◆ Exercise goal ◆
Can you return the records below exactly as they stand, but only from the first line through the one with "From Stdlib Require Import ZArith Lia."?

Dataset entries
(** * ptree: matches and sequences of experiments

  A shallow embedding of [ptree/models/matches.py] and
  [ptree/sequence_of_experiments/models.py] (Python 2, Django ORM), with
  the properties of the match lifecycle predicates, the match assignment
  query, the chain construction and the chain traversals. *)

From Stdlib Require Import ZArith Lia.
From stdpp Require Import base decidable option list strings gmap functions pretty.

Set Warnings "-register-all".

(** ** Python values, truthiness and exceptions *)

Module Py.

(** The exceptions the modelled methods can raise. *)
Inductive exn :=
| StopIteration
| NotImplementedError
| KeyError
| IndexError
| AttributeError
| DoesNotExist.

(** The outcome of a call: a value, an exception, or a loop that has not
    finished within the fuel it was given. *)
Inductive outcome (A : Type) :=
| Returns (a : A)
| Raises (e : exn)
| Unfinished.
Arguments Returns {A} a.
Arguments Raises {A} e.
Arguments Unfinished {A}.

#[global] Instance outcome_ret : MRet outcome := λ A a, Returns a.
#[global] Instance outcome_bind : MBind outcome := λ A B f m,
  match m with
  | Returns a => f a
  | Raises e => Raises e
  | Unfinished => Unfinished
  end.

(** The values that the modelled expressions evaluate to. A model
    instance is referred to by its class name and its primary key; a bound
    method by its name and the primary key of the instance it is bound to. *)
Inductive value :=
| VNone
| VBool (b : bool)
| VInt (n : Z)
| VStr (s : string)
| VList (vs : list value)
| VInstance (cls : string) (pk : nat)
| VMethod (name : string) (self : nat).

(** Python's truth value testing: [None], [False], zero, the empty string
    and the empty list are false; model instances (which define neither
    [__nonzero__] nor [__len__]) and bound methods are true. *)
Definition truthy (v : value) : bool :=
  match v with
  | VNone => false
  | VBool b => b
  | VInt n => negb (n =? 0)%Z
  | VStr s => match s with EmptyString => false | String _ _ => true end
  | VList vs => match vs with [] => false | _ :: _ => true end
  | VInstance _ _ => true
  | VMethod _ _ => true
  end.

(** [xs[i]] for a non-negative index: [IndexError] out of range. *)
Definition getitem {A} (xs : list A) (i : nat) : outcome A :=
  match xs !! i with
  | Some x => Returns x
  | None => Raises IndexError
  end.

(** [for x in xs: body], threading the state through the iterations. *)
Fixpoint for_each {A S} (xs : list A) (body : A → S → outcome S) (s : S) : outcome S :=
  match xs with
  | [] => Returns s
  | x :: xs' => s' ← body x s; for_each xs' body s'
  end.

(** [range(n)]; Python's [range] of a negative number is empty, as is
    [seq 0 (a - b)] when the subtraction on [nat] truncates. *)
Definition range (n : nat) : list nat := seq 0 n.

(** A [while True] loop that follows a pointer from object to object and
    appends each object to [lst] until the pointer is null:
    [[
      while True:
          if not cur: break
          lst.append(cur)
          cur = cur.next
    ]]
    One unit of fuel is spent per iteration. *)
Fixpoint walk (next : nat → option nat) (fuel : nat) (lst : list nat)
    (cur : option nat) : outcome (list nat) :=
  match fuel with
  | 0 => Unfinished
  | S fuel' =>
      match cur with
      | None => Returns lst
      | Some x => walk next fuel' (lst ++ [x]) (next x)
      end
  end.

(** Attribute lookup on an instance: the instance's own attributes (the
    fields of the model) first, then the methods of its class, which come
    back bound to the instance. *)
Fixpoint lookup_attribute (attrs : list (string * value)) (attr : string) : option value :=
  match attrs with
  | [] => None
  | (k, v) :: attrs' => if String.eqb k attr then Some v else lookup_attribute attrs' attr
  end.
Lemma text_gate_order_witness :
  hears (town bang (GuildString "100") []) (sent "7" false 0 "!secret")
  = (Resolved,
     {| world := 0;
        trace := [EmitCommandError
                    (OwnerOnlyCommand unit secret (sent "7" false 0 "!secret"))
                    (sent "7" false 0 "!secret") secret] |})
  /\ lacks permissionsIn has (guild_me (guild (sent "7" false 0 "!secret")))
           "general" (clientPermissions secret) = true.
Proof.
  split; [ | reflexivity ].
  refine (proj1 (@text_gate_order
                   nat nat nat nat unit permissionsIn has
                   (town bang (GuildString "100") []) (sent "7" false 0 "!secret")
                   start start "!" secret [] _) _).
  - reflexivity.
  - reflexivity.
Defined.

Lemma missing_converter_is_reported_witness :
  hears (town bang (GuildString "100") []) (sent "42" false 1 "!square 3")
  = (Resolved,
     {| world := 0;
        trace := [EmitCommandError
                    (Thrown (JError "No converter found for type Function."))
                    (sent "42" false 1 "!square 3") square] |}).
Proof.
  refine (@missing_converter_is_reported
            nat nat nat nat unit permissionsIn has
            (town bang (GuildString "100") []) (sent "42" false 1 "!square 3")
            start start "!" square 0 (param TNumber) [] "3" [] [] _ _ _ _ _).
  - exists ["3"], start. split; [ reflexivity | apply reach_refl ].
  - reflexivity.
  - discriminate.
  - discriminate.
  - reflexivity.
Defined.

Lemma converter_exception_is_reported_witness :
  hears (town bang (GuildString "100") [failingConverter])
        (sent "42" false 1 "!square 3")
  = (Resolved,
     {| world := 1;
        trace := [EmitCommandError (Thrown (JError "not a number"))
                    (sent "42" false 1 "!square 3") square] |}).
Proof.
  refine (@converter_exception_is_reported
            nat nat nat nat unit permissionsIn has
            (town bang (GuildString "100") [failingConverter])
            (sent "42" false 1 "!square 3")
            start start "!" square 0 (param TNumber) [] "3" [] []
            failingConverter (JError "not a number") 1 _ _ _ _ _ _).
  - exists ["3"], start. split; [ reflexivity | apply reach_refl ].
  - reflexivity.
  - discriminate.
  - discriminate.
  - reflexivity.
  - reflexivity.
Defined.

Lemma pending_converter_suspends_dispatch_witness :
  hears (town bang (GuildString "100") [pendingConverter])
        (sent "42" false 1 "!square 3")
  = (Suspended, {| world := 1; trace := [] |}).
Proof.
  refine (@pending_converter_suspends_dispatch
            nat nat nat nat unit permissionsIn has
            (town bang (GuildString "100") [pendingConverter])
            (sent "42" false 1 "!square 3")
            start start "!" square 0 (param TNumber) [] "3" [] []
            pendingConverter 1 _ _ _ _ _ _).
  - exists ["3"], start. split; [ reflexivity | apply reach_refl ].
  - reflexivity.
  - discriminate.
  - discriminate.
  - reflexivity.
  - reflexivity.
Defined.

Lemma converted_value_is_stored_witness :
  hears (town bang (GuildString "100") [digitConverter])
        (sent "42" false 1 "!square 3")
  = (Resolved,
     {| world := 2;
        trace := [Execute unit square [JMessage (sent "42" false 1 "!square 3");
                                       JNumber 3%float]] |}).
Proof.
  refine (@converted_value_is_stored
            nat nat nat nat unit permissionsIn has
            (town bang (GuildString "100") [digitConverter])
            (sent "42" false 1 "!square 3")
            start start "!" square 0 (param TNumber) [] "3" [] []
            digitConverter (JNumber 3%float) 1 _ _ _ _ _ _ _).
  - exists ["3"], start. split; [ reflexivity | apply reach_refl ].
  - reflexivity.
  - discriminate.
  - discriminate.
  - reflexivity.
  - reflexivity.
  - reflexivity.
Defined.


Lemma rest_parameter_is_verbatim_witness :
  hears (town bang (GuildString "100") []) (sent "42" false 1 "!say  hello   world ")
  = (Resolved,
     {| world := 1;
        trace := [Execute unit say
                    [JMessage (sent "42" false 1 "!say  hello   world ");
                     JString " hello   world "]] |})
  /\ hears (town askPrefix (GuildString "100") []) (sent "42" false 1 "?say a  b")
     = (Resolved,
        {| world := 2;
           trace := [Execute unit say
                       [JMessage (sent "42" false 1 "?say a  b");
                        JString "a  b"]] |}).
Proof.
  split.
  - refine (@rest_parameter_is_verbatim
              nat nat nat nat unit permissionsIn has
              (town bang (GuildString "100") [])
              (sent "42" false 1 "!say  hello   world ")
              start start start "!" "say" " hello   world " say rest_param []
              _ _ _ _ _ _ _ _ _ _ _); try reflexivity.
    discriminate.
  - refine (@rest_parameter_is_verbatim
              nat nat nat nat unit permissionsIn has
              (town askPrefix (GuildString "100") [])
              (sent "42" false 1 "?say a  b")
              start {| world := 1; trace := [] |} {| world := 1; trace := [] |}
              "?" "say" "a  b" say rest_param []
              _ _ _ _ _ _ _ _ _ _ _); try reflexivity.
    discriminate.
Defined.

Lemma mention_gives_id_witness :
  @BuiltinCommandConverters.getUserIDByMention nat (JString "<@42>")
    = Return (JString "42")
  /\ @BuiltinCommandConverters.getUserIDByMention nat (JString "<@!42>")
     = Return (JString "42").
Proof. refine (@mention_gives_id nat "42" _). reflexivity. Defined.

Lemma no_mention_gives_no_user_witness :
  BuiltinCommandConverters.user users 1 (JMessage (sent "42" false 1 "!kick bob"))
    (JString "bob") 0 = (Return JNull, 0).
Proof.
  refine (proj1 (@no_mention_gives_no_user
                   nat nat 1 (JMessage (sent "42" false 1 "!kick bob")) JNull
                   "bob" 0 users members _)).
  reflexivity.
Defined.

Lemma mention_is_looked_up_witness :
  (BuiltinCommandConverters.user users 1 (JMessage (sent "7" false 1 "!kick <@42>"))
     (JString "<@42>") 0 = (Return (JObject 0), 0)
   /\ BuiltinCommandConverters.member members 1
        (JMessage (sent "7" false 1 "!kick <@42>")) (JString "<@42>") 0
      = (Return (JObject 1), 0))
  /\ (BuiltinCommandConverters.user users 1 (JMessage (sent "7" false 1 "!kick <@42>"))
        (JString "<@!42>") 0 = (Return (JObject 0), 0)
      /\ BuiltinCommandConverters.member members 1
           (JMessage (sent "7" false 1 "!kick <@42>")) (JString "<@!42>") 0
         = (Return (JObject 1), 0)).
Proof.
  split.
  - refine (@mention_is_looked_up
              nat nat 1 (sent "7" false 1 "!kick <@42>")
              (JMessage (sent "7" false 1 "!kick <@42>")) "42" "<@42>" 0
              users members _ _ _).
    + reflexivity.
    + discriminate.
    + left. reflexivity.
  - refine (@mention_is_looked_up
              nat nat 1 (sent "7" false 1 "!kick <@42>")
              (JMessage (sent "7" false 1 "!kick <@42>")) "42" "<@!42>" 0
              users members _ _ _).
    + reflexivity.
    + discriminate.
    + right. reflexivity.
Defined.

Lemma builtin_message_gives_the_token_witness :
  hears (town bang (GuildString "100") [messageConverter])
        (sent "42" false 1 "!quote hi")
  = (Resolved,
     {| world := 1;
        trace := [Execute unit quote [JMessage (sent "42" false 1 "!quote hi");
                                      JString "hi"]] |}).
Proof.
  refine (@builtin_message_gives_the_token
            nat nat nat nat unit permissionsIn has
            (town bang (GuildString "100") [messageConverter])
            (sent "42" false 1 "!quote hi")
            start start "!" quote 0 (param TMessage) [] "hi" [] []
            messageConverter _ _ _ _ _ _).
  - exists ["hi"], start. split; [ reflexivity | apply reach_refl ].
  - reflexivity.
  - discriminate.
  - discriminate.
  - reflexivity.
  - reflexivity.
Defined.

◆ Result for this exercise ◆
(** * ptree: matches and sequences of experiments

  A shallow embedding of [ptree/models/matches.py] and
  [ptree/sequence_of_experiments/models.py] (Python 2, Django ORM), with
  the properties of the match lifecycle predicates, the match assignment
  query, the chain construction and the chain traversals. *)

From Stdlib Require Import ZArith Lia.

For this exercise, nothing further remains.